After the tsunami of 2004 I woke up in a cold sweat at my brother-in-law's beach house. I was alone in bed and it was dark. If there was a tsunami, how would I know which way was up?
About 2 months before I was born, Mt. St. Helen's erupted. My hometown of Portland was covered in snow-like ash. My parents still have some to this day. Maybe this is cause for my unnatural fear.
I love any movie that has anything to do with natural disasters (also man-eating sharks but that's a different story all together). It's like a train wreck I can't turn away from. Tornados, planet destroying astroids, volcanos, nuclear winter. Whatever. I'm into it. Is there an actual known phobia for my condition?

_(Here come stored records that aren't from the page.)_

(** * AmbientMonitor: the device command encoding and the connection lifecycle

    A shallow embedding of [AmbientMonitor.py].  The module-level constants
    and every function of the script are translated one by one; calls into
    the BLE stack, the screen grabber, the colour quantiser and [time.sleep]
    are external calls whose outcome is read from a script of outcomes, and
    everything the program does is recorded as a list of events. *)

From Stdlib Require Import ZArith List String Ascii Bool Lia QArith.
From Stdlib Require Import DecimalString.
Import ListNotations.

Local Open Scope string_scope.
Local Open Scope list_scope.
Local Open Scope Z_scope.

(** ** Byte strings and [bytes.fromhex] *)

(** A Python [bytes] value: a list of integers in [0, 255]. *)
Definition bytes := list Z.

(** [Py_ISSPACE]: space, TAB, LF, VT, FF and CR. *)
Definition is_space (c : ascii) : bool :=
  let n := Z.of_N (N_of_ascii c) in
  (n =? 32) || ((9 <=? n) && (n <=? 13)).

(** The value of a hexadecimal digit, in either case. *)
Definition hex_val (c : ascii) : option Z :=
  let n := Z.of_N (N_of_ascii c) in
  if (48 <=? n) && (n <=? 57) then Some (n - 48)
  else if (97 <=? n) && (n <=? 102) then Some (n - 87)
  else if (65 <=? n) && (n <=? 70) then Some (n - 55)
  else None.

As a mom a whole new fear has crept into my being. I'm totally freaked to have Ben sleep anywhere except next to my bed. He's asleep there as I type (in a bassinet because his bedroom is way upstairs while ours is downstairs). What if there was a fire while he was upstairs? What if a crazy craigslister broke into our house while we were asleep? What if a tornado rips through our home (or a hurricane or astroid)? How does one overcome this fear?
You see, I have plans. Things I will do if any of these scenarios come true. We're downstairs if our house lights aflame. I know where to go if there is a tornado. I sleep with a weapon next to my bed when Nate is gone (when Nate's home he is my weapon). If an astroid hits us I guess we're pretty much screwed no matter where Ben is sleeping. At least that would be fast. But for the most part, my plans are foiled with Ben upstairs.
As it stands, poor Ben is going to be 15 and still sleeping on the floor next to my bed (I guess I should say poor Nate as well). They may both end up in therapy twice a week. Hmm, maybe I'm the one who needs the therapy.